(* ===== verification/Mss.v ===== *)
(** Lowering the MSS of TCP SYN packets (src/mss.c, src/mss.h), with the parts of
    src/proto.h, src/proto.c and src/forward.c that find the IPv4 and TCP headers.

    Packets are the bytes of a buffer in the heap; [little] says which byte order
    the host has, since the checksum is updated in host words. *)

From Stdlib Require Import Sorting.Sorted.
From S2P Require Import Prelude Buffer Mtu.

(** ** Constants of proto.h and forward.h *)

Definition DEV_TYPE_TUN : Z := 2.
Definition DEV_TYPE_TAP : Z := 3.
Definition OPENVPN_ETH_P_IPV4 : Z := 2048.
Definition OPENVPN_IPPROTO_TCP : Z := 6.
Definition OPENVPN_IP_OFFMASK : Z := 8191.
Definition OPENVPN_TCPH_SYN_MASK : Z := 2.
Definition OPENVPN_TCPOPT_EOL : Z := 0.
Definition OPENVPN_TCPOPT_NOP : Z := 1.
Definition OPENVPN_TCPOPT_MAXSEG : Z := 2.
Definition OPENVPN_TCPOLEN_MAXSEG : Z := 4.
Definition PIPV4_PASSTOS : Z := 1.
Definition PIPV4_MSSFIX : Z := 2.

(** Sizes of the structs, and the offsets of the members used. *)
Definition sizeof_ethhdr : Z := 14.
Definition eth_proto : Z := 12.
Definition sizeof_iphdr : Z := 20.
Definition ip_tos : Z := 1.
Definition ip_tot_len : Z := 2.
Definition ip_frag_off : Z := 6.
Definition ip_protocol : Z := 9.
Definition sizeof_tcphdr : Z := 20.
Definition tcp_doff_res : Z := 12.
Definition tcp_flags : Z := 13.
Definition tcp_check : Z := 16.

Definition OPENVPN_IPH_GET_VER (v : Z) : Z := Z.land (Z.shiftr v 4) 15.
Definition OPENVPN_IPH_GET_LEN (v : Z) : Z := Z.shiftl (Z.land v 15) 2.
Definition OPENVPN_TCPH_GET_DOFF (d : Z) : Z := Z.shiftr (Z.land d 240) 2.

Definition MTU_TO_MSS (mtu : Z) : Z := i32 (mtu - sizeof_iphdr - sizeof_tcphdr).

(** ADJUST_CHECKSUM: the new value of [cksum]. *)
Definition ADJUST_CHECKSUM (acc cksum : Z) : Z :=
  let acc := i32 (acc + cksum) in
  if acc <? 0 then
    let acc := i32 (- acc) in
    let acc := i32 (Z.shiftr acc 16 + Z.land acc 65535) in
    let acc := i32 (acc + Z.shiftr acc 16) in
    u16 (Z.lnot acc)
  else
    let acc := i32 (Z.shiftr acc 16 + Z.land acc 65535) in
    let acc := i32 (acc + Z.shiftr acc 16) in
    u16 acc.

Section Host.
Context (little : bool).

(** ** 16-bit words in memory *)

Definition raw16 (bs : list byte) : Z :=
  match bs with [a; b] => if little then a + 256 * b else 256 * a + b | _ => 0 end.
Definition raw16_bytes (x : Z) : list byte :=
  if little then [u8 x; u8 (Z.shiftr x 8)] else [u8 (Z.shiftr x 8); u8 x].
Definition ntohs (x : Z) : Z :=
  if little then Z.lor (Z.shiftl (Z.land x 255) 8) (Z.shiftr x 8) else x.
Definition htons (x : Z) : Z := ntohs x.

Definition load_u8 (p : ptr) : M Z := bs ← load p 1; mret (be_dec bs).
Definition load_u16 (p : ptr) : M Z := bs ← load p 2; mret (raw16 bs).
Definition store_u16 (p : ptr) (x : Z) : M unit := store p (raw16_bytes x).

(** ** mss.c *)

(** What is done for one MSS option, at [opt], of the segment at [tc]. *)
Definition mss_lower (tc opt : ptr) (maxmss : Z) : M unit :=
  mss ← load_u16 (ptr_add opt 2);
  if ntohs mss >? maxmss then
    _ ← store_u16 (ptr_add opt 2) (htons maxmss);
    mss' ← load_u16 (ptr_add opt 2);
    check ← load_u16 (ptr_add tc tcp_check);
    store_u16 (ptr_add tc tcp_check) (ADJUST_CHECKSUM (i32 (mss - mss')) check)
  else mret tt.

(** The loop over the options.  Every turn consumes at least one byte of the
    options, so [olen] turns are enough. *)
Fixpoint mss_loop (fuel : nat) (tc opt : ptr) (olen maxmss : Z) : M unit :=
  if negb (olen >? 0) then mret tt
  else
    match fuel with
    | O => lift Fault
    | S fuel =>
        k ← load_u8 opt;
        if k =? OPENVPN_TCPOPT_EOL then mret tt
        else if k =? OPENVPN_TCPOPT_NOP then mss_loop fuel tc (ptr_add opt 1) (olen - 1) maxmss
        else
          optlen ← load_u8 (ptr_add opt 1);
          if (optlen <=? 0) || (optlen >? olen) then mret tt
          else
            _ ← (if (k =? OPENVPN_TCPOPT_MAXSEG) && negb (negb (optlen =? OPENVPN_TCPOLEN_MAXSEG))
                 then mss_lower tc opt maxmss else mret tt);
            mss_loop fuel tc (ptr_add opt optlen) (olen - optlen) maxmss
    end.

Definition mss_fixup_dowork (buf : buffer) (maxmss : Z) : M unit :=
  _ ← ASSERT (BLEN buf >=? sizeof_tcphdr);
  tc ← deref (BPTR buf);
  doff ← load_u8 (ptr_add tc tcp_doff_res);
  let hlen := OPENVPN_TCPH_GET_DOFF doff in
  if (hlen <=? sizeof_tcphdr) || (hlen >? BLEN buf) then mret tt
  else
    let olen := hlen - sizeof_tcphdr in
    mss_loop (Z.to_nat olen) tc (ptr_add tc sizeof_tcphdr) olen maxmss.

Definition mss_fixup (buf : buffer) (maxmss : Z) : M unit :=
  if BLEN buf <? sizeof_iphdr then mret tt
  else
    pip ← deref (BPTR buf);
    version_len ← load_u8 pip;
    let hlen := OPENVPN_IPH_GET_LEN version_len in
    protocol ← load_u8 (ptr_add pip ip_protocol);
    tot_len ← load_u16 (ptr_add pip ip_tot_len);
    frag_off ← load_u16 (ptr_add pip ip_frag_off);
    if (protocol =? OPENVPN_IPPROTO_TCP) && (ntohs tot_len =? BLEN buf)
       && (Z.land (ntohs frag_off) OPENVPN_IP_OFFMASK =? 0) && (hlen <=? BLEN buf)
       && (BLEN buf - hlen >=? sizeof_tcphdr)
    then
      let '(ok, newbuf) := buf_advance buf hlen in
      if ok then
        tc ← deref (BPTR newbuf);
        flags ← load_u8 (ptr_add tc tcp_flags);
        if flag flags OPENVPN_TCPH_SYN_MASK then mss_fixup_dowork newbuf (u16 maxmss) else mret tt
      else mret tt
    else mret tt.

(** ** proto.c, forward.c *)

Definition is_ipv4 (tunnel_type : Z) (buf : buffer) : M (bool * buffer) :=
  let at_offset offset :=
    (p ← deref (BPTR buf);
     version_len ← load_u8 (ptr_add p offset);
     if OPENVPN_IPH_GET_VER version_len =? 4 then mret (buf_advance buf offset) else mret (false, buf)) in
  if tunnel_type =? DEV_TYPE_TUN then
    if BLEN buf <? sizeof_iphdr then mret (false, buf) else at_offset 0
  else if tunnel_type =? DEV_TYPE_TAP then
    if BLEN buf <? sizeof_ethhdr + sizeof_iphdr then mret (false, buf)
    else
      eh ← deref (BPTR buf);
      proto ← load_u16 (ptr_add eh eth_proto);
      if negb (ntohs proto =? OPENVPN_ETH_P_IPV4) then mret (false, buf) else at_offset sizeof_ethhdr
  else mret (false, buf).

(** The new ls->ptos; it counts as defined afterwards. *)
Definition link_socket_extract_tos (ptos : option Z) (ipbuf : buffer) : M (option Z) :=
  p ← deref (BPTR ipbuf); tos ← load_u8 (ptr_add p ip_tos); mret (Some tos).

Definition process_ipv4_header (mssfix passtos : bool) (tunnel_type : Z) (f : frame) (ptos : option Z)
    (flags : Z) (buf : buffer) : M (option Z) :=
  let flags := if negb mssfix then Z.land flags (Z.lnot PIPV4_MSSFIX) else flags in
  let flags := if negb passtos then Z.land flags (Z.lnot PIPV4_PASSTOS) else flags in
  if (b_len buf >? 0) && flag flags (Z.lor PIPV4_PASSTOS PIPV4_MSSFIX) then
    '(ok, ipbuf) ← is_ipv4 tunnel_type buf;
    if ok : bool then
      ptos ← (if flag flags PIPV4_PASSTOS then link_socket_extract_tos ptos ipbuf else mret ptos);
      _ ← (if flag flags PIPV4_MSSFIX then mss_fixup ipbuf (MTU_TO_MSS (TUN_MTU_SIZE_DYNAMIC f)) else mret tt);
      mret ptos
    else mret ptos
  else mret ptos.

(** ** Bytes and words of a packet *)

Definition byte_at (bs : list byte) (i : Z) : Z := default 0 (bs !! Z.to_nat i).
Definition be16 (bs : list byte) (i : Z) : Z := 256 * byte_at bs i + byte_at bs (i + 1).

Lemma slice_1 bs i : 0 <= i < Zlen bs -> slice i 1 bs = [byte_at bs i].
Proof.
  unfold slice, byte_at, Zlen. intros H. destruct (bs !! Z.to_nat i) as [b|] eqn:E.
  - cbn. rewrite (drop_S bs b (Z.to_nat i) E). done.
  - apply lookup_ge_None in E. lia.
Qed.

Lemma slice_2 bs i : 0 <= i -> i + 2 <= Zlen bs -> slice i 2 bs = [byte_at bs i; byte_at bs (i + 1)].
Proof.
  intros. change 2 with (1 + 1). rewrite slice_join, !slice_1 by lia. done.
Qed.

Lemma byte_at_is_byte bs i : Forall is_byte bs -> is_byte (byte_at bs i).
Proof.
  intros H. unfold byte_at. destruct (bs !! Z.to_nat i) eqn:E; cbn; [|unfold is_byte; lia].
  by eapply Forall_lookup_1.
Qed.

Lemma ntohs_raw16 a b : is_byte a -> is_byte b -> ntohs (raw16 [a; b]) = 256 * a + b.
Proof.
  unfold is_byte, ntohs, raw16. intros. destruct little; [|done].
  change 255 with (Z.ones 8). rewrite Z.land_ones by lia.
  replace ((a + 256 * b) mod 2 ^ 8) with a by (change (2 ^ 8) with 256; Z.to_euclidean_division_equations; lia).
  rewrite Z.shiftr_div_pow2 by lia. change (2 ^ 8) with 256.
  replace ((a + 256 * b) / 256) with b by (Z.to_euclidean_division_equations; lia).
  rewrite Z.lor_comm, lor_shiftl_add by (cbn; lia). change (2 ^ 8) with 256. lia.
Qed.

# # # # # # #

DIRECTIONS FOR THIS TASK — Every line above that holds the word "options" is to be found and copied.

EXERCISE RESULT —
(** The loop over the options.  Every turn consumes at least one byte of the
    options, so [olen] turns are enough. *)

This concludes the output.